Everyone has owned at least one at some point. Troll Dolls. They were a favorite gift item from an aunt who had no clue what you were interested in or a grandparent going on vacation and bringing back a souvenir. Some folks collected them but for most of us it was one of those “oooh thanks” gifts that you feign interest in for a few minutes and then set on a shelf in your room that was reserved for “collectibles” IE those toys that were meant for show rather than play that you hated. Often they wore some kind of clothes promoting a vacation spot or they were decked out in apparel that the gift giver thought you enjoyed like a baseball uniform. The most basic of them were nude and just had the patented long colored hair as their only real play feature as they lacked any articulation at all.
So what is a Troll Doll for the uninitiated? It’s a small plastic troll looking creature meant to be cute with big eyes, big ears, a big nose, and they are kind of chubby. The defining characteristic has always been the long colored hair that stands straight up. Back in the early 1990’s there was a resurgence in the popularity of those whacky and unusual Troll dolls. I’ll be up front with you here. I had no idea that Trolls have been in production for as long as they have been until I began researching them for this post. Apparently these things were invented in 1959 and have been dominating the souvenir shops worldwide for decades. Well before I was born they experienced surges in popularity in the 1960’s and the 1970’s. Although I remember receiving and owning them before they suddenly became popular again in the 90’s I never thought much of them. People gave them to me, I stuck them on a shelf, and that was the extent of my involvement with these strange creatures.
In late 1992 the fad began seemingly out of nowhere. The standard nude Troll with no apparel was updated to include a small plastic faux gem where the belly button would typically be. Marketing dubbed them “wish stones” and the story was that if you rubbed the stone on this doll and made a wish it would come true. Big deal right? Somehow, improbably, this small change created an explosion in popularity among these unusual figurines.

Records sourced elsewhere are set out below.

(** C32: signed webhooks cannot be processed faster than the limit.  For a scope that was not seen
    before, one call after the other, while the clock does not go back and whatever fails,
    of any number of requests at most [limit] are let through per window, plus
    the window that is open. *)
Theorem webhooks_are_throttled scope limit window count w :
  scope <> "" -> 1 <= limit -> 0 < window -> forward w -> t_rate_limits (w_state w) !! scope = None ->
  let '(r, w') := requests scope limit window count w in
  exists k, r = Ok k /\ k <= limit * ((w_clock w' - w_clock w) / window + 1).
Proof.
  intros Hs Hl Hw Hf Hr.
  pose proof (requests_metered scope limit window Hs Hl Hw (w_clock w) count w 0 Hf) as Hm.
  rewrite Hr in Hm. specialize (Hm (conj eq_refl (Z.le_refl _))).
  destruct (requests _ _ _ _ _) as [r w']. destruct Hm as (k & -> & Hm). exists k. split; [done|].
  by apply metered_bound in Hm.
Qed.

Definition burst : world database :=
  World database0 [NoFault; NoFault; FailAfter "disk"] 5 [1; 1; 1; 70; 1].

Lemma webhooks_are_throttled_witness :
  eval (requests "github:1" 2 60 5) burst = Ok 3
  /\ let '(r, w') := requests "github:1" 2 60 5 burst in
     exists k, r = Ok k /\ k <= 2 * ((w_clock w' - w_clock burst) / 60 + 1).
Proof.
  split; [vm_compute; reflexivity|].
  apply (webhooks_are_throttled "github:1" 2 60 5 burst); [discriminate|lia|lia| |reflexivity].
  repeat constructor; lia.
Defined.

(** ** What no operation takes back *)

Inductive access_op :=
  | OpClaim (provider hash : string)
  | OpAllow (scope : string) (limit : Z) (window : Duration)
  | OpFailedUnlock (scope : string) (now : Time)
  | OpClearUnlock (scope : string)
  | OpNode (node : Node)
  | OpIdentity (identity : FederatedIdentity)
  | OpRole (userID : Z) (role : string)
  | OpCloudflare (cfg : CloudflareConfigT)
  | OpCloudflareStatus (status message : string).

Suddenly it was imperative that everyone of any significance own a Treasure Troll overnight lest they be dubbed a social outcast. Despite having no prior interest in these toys before I was not immune to the blitz and forced my mom to take me to the local Walgreens at 7:00 PM to buy one. After all this was an urgent matter that needed to be addressed immediately. Fortunately my mom either really loved me or understood how these things worked and I had a Treasure Troll in my backpack in time for school the next morning. A couple of weeks later it was on the shelf with the rest of the “old trolls” as I played with better toys. Although most boys moved on from the fad pretty quickly it seemed like the girls in school still used troll pencil toppers or kept these things in their desks for good luck for quite awhile.

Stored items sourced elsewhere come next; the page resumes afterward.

(* ===== verification/StoreDeployments.v ===== *)
(** * The deployment queue of the store (internal/store/store.go)

    Deployments move queued -> running -> successful, failed or cancelled.  The
    partial unique index [one_active_deployment_per_application] is checked by every
    write, as SQLite does.  Each method is the sequence of its SQL statements; the
    fault script of the world decides which of them the environment fails. *)

From S2P Require Import Prelude GoStrings StoreTypes.

(** ** Statements on the deployments table *)

Definition active (r : deployment_row) : bool :=
  (r_status r =? "queued")%string || (r_status r =? "running")%string.

(** [CREATE UNIQUE INDEX one_active_deployment_per_application ON
    deployments(application_id) WHERE status IN ('queued', 'running')]. *)
Definition one_active_index (t : list deployment_row) : bool :=
  bool_decide (NoDup (map r_application_id (select_where active t))).

(** A write of the table: the new rows, if the index accepts them. *)
Definition write_deployments {A} (a : A) (t : list deployment_row) (db : database)
    : result A * database :=
  if one_active_index t then (Ok a, db <| t_deployments := t |>)
  else (Err (unique_failed "deployments.application_id"), db).

(** [UPDATE deployments SET f WHERE p], with the number of rows it matched. *)
Definition update_deployments (p : deployment_row -> bool) (f : deployment_row -> deployment_row)
    : DB nat :=
  step (fun db =>
    write_deployments (count_where p (t_deployments db))
      (update_where p f (t_deployments db)) db).

(** [INSERT INTO deployments], with the new rowid. *)
Definition insert_deployment (row : Z -> deployment_row) : DB Z :=
  step (fun db =>
    let id := next_rowid r_id (t_deployments db) in
    let r := row id in
    match write_deployments id (t_deployments db ++ [r]) db with
    | (Ok id, db') =>
      if has_application db (r_application_id r) then (Ok id, db') else (Err foreign_key_failed, db)
    | other => other
    end).

(** [QueryRow(...).Scan(...)]; [sql.ErrNoRows] becomes [ErrNotFound]. *)
Definition query_deployment (find : list deployment_row -> option Deployment) : DB Deployment :=
  query (fun db => match find (t_deployments db) with
                   | Some d => Ok d
                   | None => Err ErrNotFound
                   end).

(** A row as [INSERT] leaves the columns it does not name. *)
Definition fresh_row (id applicationID : Z) (status image logPath : string) (now : Time)
    : deployment_row :=
  DeploymentRow id applicationID status image logPath now None "deploy" "" "" "" "" "" 0 ""
    "" "" "" "" "" 0 None None None 0 0 0 0 0 0 "".

(** ** Operations *)

Definition StartDeployment (applicationID : Z) (image logPath : string) : DB Deployment :=
  t ← now;
  let leaseExpiresAt := t + DeploymentLeaseDuration in
  id ← insert_deployment (fun id =>
         (fresh_row id applicationID "running" image logPath t)
           <| r_attempt := 1 |>
           <| r_heartbeat_at := Some t |>
           <| r_lease_expires_at := Some leaseExpiresAt |>);
  mret (Deployment0
    <| d_ID := id |> <| d_ApplicationID := applicationID |> <| d_Status := "running" |>
    <| d_Image := image |> <| d_LogPath := logPath |> <| d_StartedAt := t |>
    <| d_Attempt := 1 |> <| d_HeartbeatAt := t |> <| d_LeaseExpiresAt := leaseExpiresAt |>).

Definition valid_action (action : string) : bool :=
  (action =? "deploy")%string || (action =? "rollback")%string
  || (action =? "auto_rollback")%string.

Definition QueueDeployment (applicationID : Z) (action logPath : string) : DB Deployment :=
  if negb (valid_action action) then fail (ErrMsg "invalid deployment action") else
  t ← now;
  id ← insert_deployment (fun id =>
         (fresh_row id applicationID "queued" "" logPath t) <| r_action := action |>);
  mret (Deployment0
    <| d_ID := id |> <| d_ApplicationID := applicationID |> <| d_Status := "queued" |>
    <| d_LogPath := logPath |> <| d_StartedAt := t |> <| d_Action := action |>).

Definition queued (r : deployment_row) : bool := (r_status r =? "queued")%string.
Definition running (r : deployment_row) : bool := (r_status r =? "running")%string.

(** The [UPDATE] that reserves the oldest queued job. *)
Definition claim_row (t lease queue_ms : Z) (r : deployment_row) : deployment_row :=
  r <| r_status := "running" |> <| r_started_at := t |> <| r_attempt := r_attempt r + 1 |>
    <| r_heartbeat_at := Some t |> <| r_lease_expires_at := Some lease |>
    <| r_queue_duration_ms := queue_ms |> <| r_current_stage := "source" |>.

Definition NextQueuedDeployment : DB Deployment :=
  transaction (
    r ← query (fun db => match select_where queued (t_deployments db) with
                         | r :: _ => Ok r
                         | [] => Err ErrNotFound
                         end);
    let d := (scan_release r) <| d_Attempt := r_attempt r |> in
    t ← now;
    let leaseExpiresAt := t + DeploymentLeaseDuration in
    let queueMs := Z.quot (t - d_StartedAt d) Millisecond in
    count ← update_deployments (fun x => (r_id x =? r_id r) && queued x)
              (claim_row t leaseExpiresAt queueMs);
    if negb (count =? 1)%nat then fail ErrNotFound else
    mret (d <| d_Status := "running" |> <| d_StartedAt := t |> <| d_Attempt := d_Attempt d + 1 |>
            <| d_HeartbeatAt := t |> <| d_LeaseExpiresAt := leaseExpiresAt |>
            <| d_QueueDurationMs := queueMs |> <| d_CurrentStage := "source" |>)).

Definition DeploymentCancellationRequested (id : Z) : DB bool :=
  query (fun db => match select_where (fun r => r_id r =? id) (t_deployments db) with
                   | r :: _ => Ok (bool_decide (is_Some (r_cancellation_requested_at r)))
                   | [] => Err ErrNotFound
                   end).

Definition HeartbeatDeployment (id : Z) : DB unit :=
  t ← now;
  count ← update_deployments
            (fun r => (r_id r =? id) && running r
                      && bool_decide (r_cancellation_requested_at r = None))
            (fun r => r <| r_heartbeat_at := Some t |>
                        <| r_lease_expires_at := Some (t + DeploymentLeaseDuration) |>);
  if negb (count =? 1)%nat then
    cancelled ← attempt (DeploymentCancellationRequested id);
    match cancelled with
    | Ok true => fail ErrDeploymentCancelled
    | _ => fail ErrNotFound
    end
  else mret tt.

Definition CancelDeployment (applicationID id : Z) : DB unit :=
  t ← now;
  let own r := (r_id r =? id) && (r_application_id r =? applicationID) in
  count ← update_deployments (fun r => own r && queued r)
            (fun r => r <| r_status := "cancelled" |> <| r_finished_at := Some t |>
                        <| r_lease_expires_at := None |>);
  if (count =? 1)%nat then mret tt else
  count ← update_deployments
            (fun r => own r && running r && bool_decide (r_cancellation_requested_at r = None))
            (fun r => r <| r_cancellation_requested_at := Some t |>);
  if negb (count =? 1)%nat then fail ErrNotFound else mret tt.

Definition RecoverInterruptedDeployments : DB nat :=
  t ← now;
  update_deployments running
    (fun r => r <| r_status := "failed" |> <| r_finished_at := Some t |>
                <| r_failure_stage := "start" |> <| r_failure_code := "worker_restarted" |>
                <| r_failure_detail := "MiniDock restarted before this job completed" |>
                <| r_lease_expires_at := None |>).

(** [application_id = ? AND status = 'successful' AND image <> '']. *)
Definition successful_image (applicationID : Z) (r : deployment_row) : bool :=
  (r_application_id r =? applicationID) && (r_status r =? "successful")%string
  && negb (r_image r =? "")%string.

Definition PreviousSuccessfulDeployment (applicationID : Z) : DB Deployment :=
  query_deployment (fun t =>
    scan_release <$> nth_error (rev (select_where (successful_image applicationID) t)) 1).

Definition LatestSuccessfulDeployment (applicationID : Z) : DB Deployment :=
  query_deployment (fun t =>
    scan_release <$> nth_error (rev (select_where (successful_image applicationID) t)) 0).

Definition FinishDeployment (id : Z) (status : string) : DB unit :=
  t ← now;
  _ ← update_deployments (fun r => r_id r =? id)
        (fun r => r <| r_status := match r_cancellation_requested_at r with
                                   | Some _ => "cancelled"
                                   | None => status
                                   end |>
                    <| r_finished_at := Some t |> <| r_lease_expires_at := None |>);
  mret tt.

Definition SetDeploymentImage (id : Z) (image : string) : DB unit :=
  _ ← update_deployments (fun r => r_id r =? id) (fun r => r <| r_image := image |>); mret tt.

Definition SetDeploymentReleaseMetadata (id : Z) (m : ReleaseMetadata) : DB unit :=
  _ ← update_deployments (fun r => r_id r =? id)
        (fun r => r <| r_requested_ref := rm_RequestedRef m |>
                    <| r_source_revision := rm_SourceRevision m |>
                    <| r_source_fingerprint := rm_SourceFingerprint m |>
                    <| r_artifact_digest := rm_ArtifactDigest m |>
                    <| r_runtime := rm_Runtime m |>
                    <| r_internal_port := rm_InternalPort m |>
                    <| r_health_endpoint := rm_HealthEndpoint m |>
                    <| r_manifest := rm_Manifest m |>
                    <| r_configuration_digest := rm_ConfigurationDigest m |>);
  mret tt.

Definition SetDeploymentFailure (id : Z) (stage code detail : string) : DB unit :=
  _ ← update_deployments (fun r => r_id r =? id)
        (fun r => r <| r_failure_stage := stage |> <| r_failure_code := code |>
                    <| r_failure_detail := detail |>);
  mret tt.

Definition Deployments (applicationID : Z) : DB (list Deployment) :=
  query (fun db => Ok (map scan_deployment
    (rev (select_where (fun r => r_application_id r =? applicationID) (t_deployments db))))).

(** [store.Store.Deployment]: only a deployment of the given application. *)
Definition DeploymentOf (applicationID id : Z) : DB Deployment :=
  query_deployment (fun t =>
    scan_deployment <$>
      head (select_where (fun r => (r_application_id r =? applicationID) && (r_id r =? id)) t)).

(** The loop of [RetentionCandidates] over the history, newest first; [successful]
    counts the successful deployments seen. *)
Fixpoint retention_loop (before : Time) (retainSuccessful successful : Z)
    (deployments : list Deployment) : list Deployment :=
  match deployments with
  | [] => []
  | d :: ds =>
    let succeeded := (d_Status d =? "successful")%string in
    let successful := if succeeded then successful + 1 else successful in
    if (d_Status d =? "queued")%string || (d_Status d =? "running")%string
       || IsZero (d_FinishedAt d) || negb (d_FinishedAt d <? before)
    then retention_loop before retainSuccessful successful ds
    else if succeeded && (successful <=? retainSuccessful)
    then retention_loop before retainSuccessful successful ds
    else d :: retention_loop before retainSuccessful successful ds
  end.

Definition RetentionCandidates (applicationID : Z) (before : Time) (retainSuccessful : Z)
    : DB (list Deployment) :=
  deployments ← Deployments applicationID;
  mret (retention_loop before retainSuccessful 0 deployments).

(** [DELETE FROM deployments]: the events of a deleted deployment go with it, alerts
    lose their reference. *)
Definition DeleteDeployments (applicationID : Z) (ids : list Z) : DB unit :=
  match ids with
  | [] => mret tt
  | _ =>
    update (fun db =>
      let gone r := (r_application_id r =? applicationID) && bool_decide (r_id r ∈ ids) in
      let dead := map r_id (select_where gone (t_deployments db)) in
      db <| t_deployments := delete_where gone (t_deployments db) |>
         <| t_events := delete_where (fun e => bool_decide (e_DeploymentID e ∈ dead)) (t_events db) |>
         <| t_alerts := update_where
              (fun a => match al_DeploymentID a with
                        | Some id => bool_decide (id ∈ dead)
                        | None => false
                        end)
              (fun a => a <| al_DeploymentID := None |>) (t_alerts db) |>)
  end.

Definition SetDeploymentStage (id : Z) (stage : string) : DB unit :=
  _ ← update_deployments (fun r => r_id r =? id) (fun r => r <| r_current_stage := stage |>);
  mret tt.

Definition SetDeploymentStageDurations (id queue source build start health route : Z) : DB unit :=
  _ ← update_deployments (fun r => r_id r =? id)
        (fun r => r <| r_queue_duration_ms := queue |> <| r_source_duration_ms := source |>
                    <| r_build_duration_ms := build |> <| r_start_duration_ms := start |>
                    <| r_health_duration_ms := health |> <| r_route_duration_ms := route |>);
  mret tt.

Definition AddDeploymentEvent (deploymentID : Z) (stage eventType message : string) : DB unit :=
  t ← now;
  step (fun db =>
    if has_deployment db deploymentID then
      (Ok tt, db <| t_events := t_events db
        ++ [MkDeploymentEvent (next_rowid e_ID (t_events db)) deploymentID stage eventType message t] |>)
    else (Err foreign_key_failed, db)).

Definition DeploymentEvents (deploymentID : Z) : DB (list DeploymentEvent) :=
  query (fun db => Ok (select_where (fun e => e_DeploymentID e =? deploymentID) (t_events db))).

(** The query error other than [sql.ErrNoRows] is not returned: the code answers
    with the zero deployment and no error. *)
Definition LatestFailedDeployment (applicationID : Z) : DB Deployment :=
  catch (query_deployment (fun t =>
           scan_deployment <$>
             nth_error (rev (select_where (fun r => (r_application_id r =? applicationID)
                                                    && (r_status r =? "failed")%string) t)) 0))
    (fun e => match e with
              | ErrNotFound => fail ErrNotFound
              | _ => mret Deployment0
              end).

(** The two counts of [BuildDurationSLO]: compliant and total successful builds; a
    total of zero is reported as 100%. *)
Definition BuildDurationSLO (thresholdMs : Z) : DB (nat * nat) :=
  let measured r := (r_action r =? "deploy")%string && (r_status r =? "successful")%string
                    && (0 <? r_build_duration_ms r) in
  total ← query (fun db => Ok (count_where measured (t_deployments db)));
  if (total =? 0)%nat then mret (1%nat, 1%nat) else
  compliant ← query (fun db =>
    Ok (count_where (fun r => measured r && (r_build_duration_ms r <=? thresholdMs)) (t_deployments db)));
  mret (compliant, total).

Since Treasure Trolls were manufactured for quite awhile and were available at a low price these things can be found cheap and plentifully on the secondary market. You can buy them boxed and sealed for around 5 bucks and loose for $1 or less. Although I don’t personally know anyone that collects these things apparently there is a large following for them, especially in Europe, and a movie is slated for release in the not too distant future. Sounds like an Academy Award winner.